◆ TASK GOAL ◆
Begin with the first line of the entries below. Copy each line exactly, stopping after the one that contains "unfold AuditLog.registrar, try_catch, bind.".

◆ ENTRIES PROVIDED ◆
________

(** What [registrar] does, by the outcome of building and saving. *)
Lemma registrar_eq (datos : AuditLog.Datos) (w : World) :
  AuditLog.registrar datos w =
    match (log <- AuditLog.build datos ;; AuditLog.save log) w with
    | (Return saved, w') => (Return (Some saved), w')
    | (Throw e, w') => (Return None, snd (console_error e w'))
    end.
Proof.
  unfold AuditLog.registrar, try_catch, bind.
  destruct (AuditLog.build datos w) as [[log|e] w1]; [|reflexivity].
  destruct (AuditLog.save log w1) as [[saved|e] w2]; reflexivity.
Qed.

Lemma build_eq (datos : AuditLog.Datos) (w : World) :
  exists d w',
    AuditLog.build datos w = (Return d, w') /\
    AuditDoc.seguridad_ip d = AuditLog.d_ip datos /\
    AuditDoc.resultado_exitoso d = AuditLog.d_exitoso datos /\
    AuditDoc.isNew d = true /\
    auditlogs w' = auditlogs w /\ console w' = console w /\
    firmas w' = firmas w /\ expedientes w' = expedientes w.
Proof.
  unfold AuditLog.build, bind, fresh_id, gets, ret. simpl.
  eexists; eexists; split; [reflexivity|]. simpl. repeat split.
Qed.

(** A failed save leaves the collections as they were. *)
Lemma save_throw_frame (d : AuditDoc.t) (w w' : World) (e : JsError) :
  AuditLog.save d w = (Throw e, w') -> w' = w.
Proof.
  unfold AuditLog.save, AuditLog.pre_save, AuditLog.write, AuditLog.insert,
    bind, gets, modify, throw, ret.
  destruct (AuditLog.validate d); simpl; [|intros H; inversion H; reflexivity].
  destruct (AuditDoc.isNew d); simpl; [|intros H; inversion H; reflexivity].
  destruct (audit_store_up w); simpl; [|intros H; inversion H; reflexivity].
  destruct (AuditLog.capped_size <? bsonSize (AuditLog.persisted d)); simpl;
    intros H; inversion H; reflexivity.
Qed.

Lemma save_invalid (d : AuditDoc.t) (w : World) :
  AuditLog.validate d <> [] ->
  AuditLog.save d w = (Throw (ValidationError (AuditLog.validate d)), w).
Proof.
  intros Hv. unfold AuditLog.save, bind.
  destruct (AuditLog.validate d); [congruence | reflexivity].
Qed.

(** [registrar] touches the audit collection, the console and the id
    counter, and nothing else. *)
Lemma registrar_returns (datos : AuditLog.Datos) (w : World) :
  exists r w',
    AuditLog.registrar datos w = (Return r, w') /\
    firmas w' = firmas w /\ expedientes w' = expedientes w /\
    files w' = files w /\ now w' = now w.
Proof.
  unfold AuditLog.registrar, try_catch, bind, AuditLog.build, fresh_id, gets,
    ret, AuditLog.save, AuditLog.pre_save, AuditLog.write, AuditLog.insert,
    modify, throw, console_error. simpl.
  destruct (AuditLog.validate _); simpl;
    [| eexists; eexists; split; [reflexivity | simpl; auto] ].
  destruct (audit_store_up w); simpl;
    [| eexists; eexists; split; [reflexivity | simpl; auto] ].
  destruct (AuditLog.capped_size <? _); simpl;
    eexists; eexists; (split; [reflexivity | simpl; auto]).
Qed.

Lemma validate_missing_ip (d : AuditDoc.t) :
  AuditDoc.seguridad_ip d = None -> In "seguridad.ip" (AuditLog.validate d).
Proof.
  intros H. unfold AuditLog.validate. rewrite H.
  rewrite !in_app_iff. cbn. tauto.
Qed.

Lemma validate_missing_exitoso (d : AuditDoc.t) :
  AuditDoc.resultado_exitoso d = None ->
  In "resultado.exitoso" (AuditLog.validate d).
Proof.
  intros H. unfold AuditLog.validate. rewrite H.
  rewrite !in_app_iff. cbn. tauto.
Qed.

(** The write of [registrar] when the document it builds is invalid:
    the validation error goes to the console, [null] comes back, and the
    audit collection is as before. *)
Lemma registrar_invalid (datos : AuditLog.Datos) (w : World) :
  AuditLog.d_ip datos = None \/ AuditLog.d_exitoso datos = None ->
  exists w' paths,
    AuditLog.registrar datos w = (Return None, w') /\
    auditlogs w' = auditlogs w /\
    console w' = (console w ++ [ValidationError paths])%list /\
    (AuditLog.d_ip datos = None -> In "seguridad.ip" paths) /\
    (AuditLog.d_exitoso datos = None -> In "resultado.exitoso" paths).
Proof.
  intros Hmissing. rewrite registrar_eq. unfold bind.
  destruct (build_eq datos w)
    as (d & w1 & Hb & Hip & Hex & _ & Ha & Hc & _ & _).
  rewrite Hb.
  assert (Hv : AuditLog.validate d <> []).
  { intros Hnil.
    destruct Hmissing as [Hm | Hm].
    - pose proof (validate_missing_ip d) as Hin.
      rewrite Hip, Hnil in Hin. exact (Hin Hm).
    - pose proof (validate_missing_exitoso d) as Hin.
      rewrite Hex, Hnil in Hin. exact (Hin Hm). }
  rewrite (save_invalid d w1 Hv).
  exists (snd (console_error (ValidationError (AuditLog.validate d)) w1)).
  exists (AuditLog.validate d).
  unfold console_error, modify. simpl.
  repeat split; try assumption.
  - rewrite Hc. reflexivity.
  - intros Hm. apply validate_missing_ip. rewrite Hip. exact Hm.
  - intros Hm. apply validate_missing_exitoso. rewrite Hex. exact Hm.
Qed.

(** C1 (amended). Every save of an audit document that is not new fails
    and leaves the world, and so the stored record, as it was: with the
    immutability error of the pre-save guard when the document passes
    schema validation, and with the validation error, raised before the
    guard runs, when it does not. No save of such a document returns, so
    only the creation of a new record can succeed. *)
Theorem audit_save_of_existing_record_fails (d : AuditDoc.t) (w : World) :
  AuditDoc.isNew d = false ->
  exists e,
    AuditLog.save d w = (Throw e, w) /\
    (AuditLog.validate d = [] -> e = ImmutableRecordViolation) /\
    (AuditLog.validate d <> [] -> e = ValidationError (AuditLog.validate d)) /\
    (forall d' w', AuditLog.save d w <> (Return d', w')).
Proof.
  intros Hnew. rewrite (save_existing_eq d w Hnew).
  eexists. split; [reflexivity|]. repeat split.
  - intros Hv. rewrite Hv. reflexivity.
  - intros Hv. destruct (AuditLog.validate d); [congruence | reflexivity].
  - intros d' w' H. discriminate H.
Qed.

(** C5. [registrar] never throws: it returns a document or [null]. When
    building or saving the record fails inside it, the failure is printed
    with [console.error], [null] is returned and the audit collection is
    unchanged; an unreachable store is one such failure. A caller that
    awaits [registrar] and then answers gets its own answer back, and the
    error middleware, which logs through [registrar], answers with the
    error it was given: the outcome of the append changes neither. *)
Theorem registrar_never_throws (datos : AuditLog.Datos) (w : World) :
  (exists r w', AuditLog.registrar datos w = (Return r, w')) /\
  (forall e w1,
      (log <- AuditLog.build datos ;; AuditLog.save log) w = (Throw e, w1) ->
      exists w',
        AuditLog.registrar datos w = (Return None, w') /\
        auditlogs w' = auditlogs w /\
        console w' = (console w ++ [e])%list) /\
  (audit_store_up w = false ->
   fst (AuditLog.registrar datos w) = Return None) /\
  (forall (A : Type) (x : A),
      fst ((AuditLog.registrar datos ;;; ret x) w) = Return x) /\
  (forall (A : Type) (err : JsError) (req : Request),
      fst (ErrorHandler.errorHandler (A := A) err req w) = Throw err).
Proof.
  split; [|split; [|split; [|split]]].
  - destruct (registrar_returns datos w) as (r & w' & H & _). eauto.
  - intros e w1 H. rewrite registrar_eq, H.
    eexists. split; [reflexivity|].
    unfold bind in H.
    destruct (build_eq datos w)
      as (d & w0 & Hb & _ & _ & _ & Ha & Hc & _ & _).
    rewrite Hb in H. apply save_throw_frame in H. subst w1.
    unfold console_error, modify. simpl. rewrite Ha, Hc. split; reflexivity.
  - intros Hdown.
    unfold AuditLog.registrar, try_catch, bind, AuditLog.build, fresh_id,
      gets, ret, AuditLog.save, AuditLog.pre_save, AuditLog.write,
      AuditLog.insert, modify, throw, console_error. simpl.
    destruct (AuditLog.validate _); simpl; [|reflexivity].
    rewrite Hdown. reflexivity.
  - intros A x. unfold bind.
    destruct (registrar_returns datos w) as (r & w' & H & _).
    rewrite H. reflexivity.
  - intros A err req.
    unfold ErrorHandler.errorHandler, ErrorHandler.logError, try_catch, bind.
    match goal with
    | |- context [AuditLog.registrar ?d w] =>
        destruct (registrar_returns d w) as (r & w' & H & _); rewrite H
    end.
    reflexivity.
Qed.

(** C10. [registrar] reads the origin address and the outcome from the
    top level of its argument, and the schema requires both. A call that
    leaves either one unset at the top level, whatever it carries under
    [seguridad] and [resultado], fails schema validation on that path:
    [registrar] returns [null], prints the validation error, and the audit
    collection holds what it held before. *)
Theorem registrar_drops_nested_context (datos : AuditLog.Datos) (w : World) :
  AuditLog.d_ip datos = None \/ AuditLog.d_exitoso datos = None ->
  exists w' paths,
    AuditLog.registrar datos w = (Return None, w') /\
    auditlogs w' = auditlogs w /\
    console w' = (console w ++ [ValidationError paths])%list /\
    (AuditLog.d_ip datos = None -> In "seguridad.ip" paths) /\
    (AuditLog.d_exitoso datos = None -> In "resultado.exitoso" paths).
Proof.
  exact (registrar_invalid datos w).
Qed.

(** The audit helpers of the controllers and of the error middleware
    persist nothing: each hands [registrar] the nested shape. *)
Lemma registrarAuditoria_persists_nothing (req : Request) accion entidadId
    detalles exitoso mensaje (w : World) :
  auditlogs (snd (ExpedienteController.registrarAuditoria
                    req accion entidadId detalles exitoso mensaje w))
  = auditlogs w.
Proof.
  unfold ExpedienteController.registrarAuditoria, bind.
  match goal with
  | |- context [AuditLog.registrar ?d w] =>
      destruct (registrar_invalid d w (or_introl eq_refl))
        as (w' & paths & H & Ha & _); rewrite H
  end.
  simpl. exact Ha.
Qed.

Lemma logError_persists_nothing (err : JsError) (req : Request) (w : World) :
  auditlogs (snd (ErrorHandler.logError err req w)) = auditlogs w.
Proof.
  unfold ErrorHandler.logError, try_catch, bind.
  match goal with
  | |- context [AuditLog.registrar ?d w] =>
      destruct (registrar_invalid d w (or_introl eq_refl))
        as (w' & paths & H & Ha & _); rewrite H
  end.
  simpl. exact Ha.
Qed.


End AuditTrail.

Lemma audit_save_of_existing_record_fails_witness :
  exists e,
    AuditLog.save (P := sample_platform)
      (login_doc "r1" true 1700000000000 false) stored_world
    = (Throw e, stored_world) /\
    (AuditLog.validate (login_doc "r1" true 1700000000000 false) = [] ->
     e = ImmutableRecordViolation) /\
    (AuditLog.validate (login_doc "r1" true 1700000000000 false) <> [] ->
     e = ValidationError
           (AuditLog.validate (login_doc "r1" true 1700000000000 false))) /\
    (forall d' w',
        AuditLog.save (P := sample_platform)
          (login_doc "r1" true 1700000000000 false) stored_world
        <> (Return d', w')).
Proof.
  apply (audit_save_of_existing_record_fails (P := sample_platform)).
  reflexivity.
Defined.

________

◆ ANSWER SPACE ◆
(** What [registrar] does, by the outcome of building and saving. *)
Lemma registrar_eq (datos : AuditLog.Datos) (w : World) :
  AuditLog.registrar datos w =
    match (log <- AuditLog.build datos ;; AuditLog.save log) w with
    | (Return saved, w') => (Return (Some saved), w')
    | (Throw e, w') => (Return None, snd (console_error e w'))
    end.
Proof.
  unfold AuditLog.registrar, try_catch, bind.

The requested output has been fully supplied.